A short history of capital politics

A short history of capital politics

President Zuma’s seemingly off the cuff proposal to shut down the parliament in Cape Town and put it somewhere in the veld in Mid Rand prompts J. Brooks Spector to look at the uses of moving a capital. By J. BROOKS SPECTOR.

Some years ago, this writer was working Lagos, Nigeria and was staying in a small hotel informally known as ‘the Italian place’. The accommodation was pleasant enough. Hanging on a wall was a map that showed detailed construction plans for Nigeria’s new capital of Abuja.

It took a while before the penny dropped. The point was that when a nation embarks on a massive construction project like a new capital, there is a virtual cornucopia of contracts that spills outward from such an effort. Architects, engineering firms and construction firms get big deals while hundreds of additional subcontractors come in under the big firms.

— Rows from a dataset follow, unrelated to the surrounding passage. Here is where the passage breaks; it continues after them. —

Definition accepted_playlist {T} (host : Host T) (v : value) : Prop :=
  exists entries, v = VList entries /\ Forall (accepted_entry host) entries.

End Response.

(* ===================================================================== *)
(** * Properties of the library layers                                   *)
(* ===================================================================== *)

Import Py PickleballTV Response.

(** The string methods and [urlparse], on inputs whose results were read
    off CPython. *)
Example endswith_suffix : Py.endswith "/a.m3u8" ".m3u8" = true.
Proof. reflexivity. Qed.

Example endswith_empty_suffix : Py.endswith "abc" "" = true.
Proof. reflexivity. Qed.

Example endswith_longer_suffix : Py.endswith "u8" ".m3u8" = false.
Proof. reflexivity. Qed.

Example urlparse_query :
  Urllib.urlparse Fixture.no_bracketed_host "https://h/a.m3u8?x=1#top"
  = Ok (Urllib.mkParseResult "https" "h" "/a.m3u8" "" "x=1" "top").
Proof. reflexivity. Qed.

Example urlparse_params :
  Urllib.urlparse Fixture.no_bracketed_host "http://h/a.m3u8;p"
  = Ok (Urllib.mkParseResult "http" "h" "/a.m3u8" "p" "" "").
Proof. reflexivity. Qed.

Example urlparse_no_params_scheme :
  Urllib.urlparse Fixture.no_bracketed_host "a+b://h;x/p;q"
  = Ok (Urllib.mkParseResult "a+b" "h;x" "/p;q" "" "" "").
Proof. reflexivity. Qed.

Example urlparse_scheme_lowered :
  Urllib.urlparse Fixture.no_bracketed_host "  HTTP://h/a.M3U8"
  = Ok (Urllib.mkParseResult "http" "h" "/a.M3U8" "" "" "").
Proof. reflexivity. Qed.

Example urlparse_no_netloc :
  Urllib.urlparse Fixture.no_bracketed_host "x:/a//b/c.m3u8"
  = Ok (Urllib.mkParseResult "x" "" "/a//b/c.m3u8" "" "" "").
Proof. reflexivity. Qed.

Example urlparse_not_a_scheme :
  Urllib.urlparse Fixture.no_bracketed_host "1a://h/p"
  = Ok (Urllib.mkParseResult "" "" "1a://h/p" "" "" "").
Proof. reflexivity. Qed.

Example urlparse_unbalanced_bracket :
  Urllib.urlparse Fixture.no_bracketed_host "http://[::1/a" = Raise ValueError.
Proof. reflexivity. Qed.

Example urlparse_port_after_bracket :
  Urllib.urlparse (fun h => h =? "::1") "http://u@[::1]:80/a"
  = Ok (Urllib.mkParseResult "http" "u@[::1]:80" "/a" "" "" "").
Proof. reflexivity. Qed.

(** The decoder of the fixture on its documents. *)
Example loads_document :
  Fixture.loads (Fixture.document "https://h/a.m3u8")
  = Some (Fixture.decoded "https://h/a.m3u8").
Proof. reflexivity. Qed.

Example loads_empty_playlist :
  Fixture.loads Fixture.empty_playlist = Some (VDict [("playlist", VList [])]).
Proof. reflexivity. Qed.

Example loads_scalars :
  Fixture.loads "[1, -20, 0, true, false, null, [], {}]"
  = Some (VList [VInt 1; VInt (-20); VInt 0; VBool true; VBool false; VNone;
                 VList []; VDict []]).
Proof. reflexivity. Qed.

Example loads_html : Fixture.loads "<html>" = None.
Proof. reflexivity. Qed.

Example loads_trailing_comma : Fixture.loads "[1,]" = None.
Proof. reflexivity. Qed.

Section ValidateFacts.

Import Validate.

Lemma bind_Ok {A B} (m : result A) (k : A -> result B) (b : B) :
  bind m k = Ok b -> exists a, m = Ok a /\ k a = Ok b.
Proof.
  destruct m as [a | e]; simpl; intros H; [eauto | discriminate].
Qed.

Lemma with_context_Ok {A} ctx (r : result A) (a : A) :
  with_context ctx r = Ok a -> r = Ok a.
Proof.
  destruct r as [x | [e | f | | | | ]]; simpl; congruence.
Qed.

Lemma with_context_raised {A} ctx (r : result A) :
  raised (with_context ctx r) = raised r.
Proof.
  destruct r as [x | [e | f | | | | ]]; reflexivity.
Qed.

Lemma raised_true {A} (r : result A) :
  raised r = true -> exists e, r = Raise e.
Proof.
  destruct r; simpl; intros H; [discriminate | eauto].
Qed.

Lemma raised_bind {A B} (m : result A) (k : A -> result B) :
  raised m = true -> raised (bind m k) = true.
Proof.
  destruct m; simpl; congruence.
Qed.

(** An [AnySchema] of one alternative accepts what the alternative
    accepts, and returns what it returns. *)
Lemma validate_any_single_Ok (schema : validator) x y :
  validate_any [schema] x = Ok y <-> schema x = Ok y.
Proof.
  unfold validate_any; simpl.
  destruct (schema x) as [a | [e | f | | | | ]]; simpl; split; congruence.
Qed.

Lemma validate_any_single_raised (schema : validator) x :
  raised (validate_any [schema] x) = raised (schema x).
Proof.
  unfold validate_any; simpl.
  destruct (schema x) as [a | [e | f | | | | ]]; reflexivity.
Qed.

(** [map_result] succeeds exactly when [f] succeeds on every element. *)
Lemma map_result_Ok {A B} (f : A -> result B) l l' :
  map_result f l = Ok l' <-> Forall2 (fun x y => f x = Ok y) l l'.
Proof.
  revert l'; induction l as [| x l IH]; intros l'; simpl.
  - split; intros H; [injection H as <-; constructor | inversion H; reflexivity].
  - split.
    + intros H. apply bind_Ok in H as (y & Hy & H).
      apply bind_Ok in H as (ys & Hys & H). injection H as <-.
      constructor; [assumption | now apply IH].
    + intros H. inversion H as [| ? y ? ys Hy Hys]; subst.
      rewrite Hy; simpl. apply IH in Hys. rewrite Hys. reflexivity.
Qed.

But that’s not the sum total of it. All the people involved in this mega-construction project need places to do their work, transportation to and from their original homes and to the building sites. There have to be restaurants and hotels for them to stay in while they are working on the various stages of the gigantic process.

Ultimately, all of this means money. Lots and lots of it. And just like the old saying that Rome wasn’t built in a day, no new capital is either. And every construction project since Rome has undoubtedly come in over budget.

And so it turned out that “the Italian place’ in Lagos had been a home-away-from-home for Italian architects and construction managers who had worked on key parts of the construction of Abuja. The hotel was still run by the Italian family that had come to Lagos years ago at the behest of the Italians involved in building projects in Abuja, and they, in turn, had contracted with a team of Cuban hotel staff to supervise day to day operations while a team of Nigerians, Ghanaians and other West Africans did all the heavy lifting.

The place even featured a small pizzeria and a restaurant with food selections that had passed through a variety of some very eclectic cultural and culinary influences. But those in the know stayed there rather than one of the big international hotels.

Memories of that Italian guesthouse came flooding back to mind when South African President Jacob Zuma made a totally unexpected proposal to move the country’s national parliament to Pretoria from its long-time home in Cape Town. Where did the idea for such a proposal come from, and what was its purpose?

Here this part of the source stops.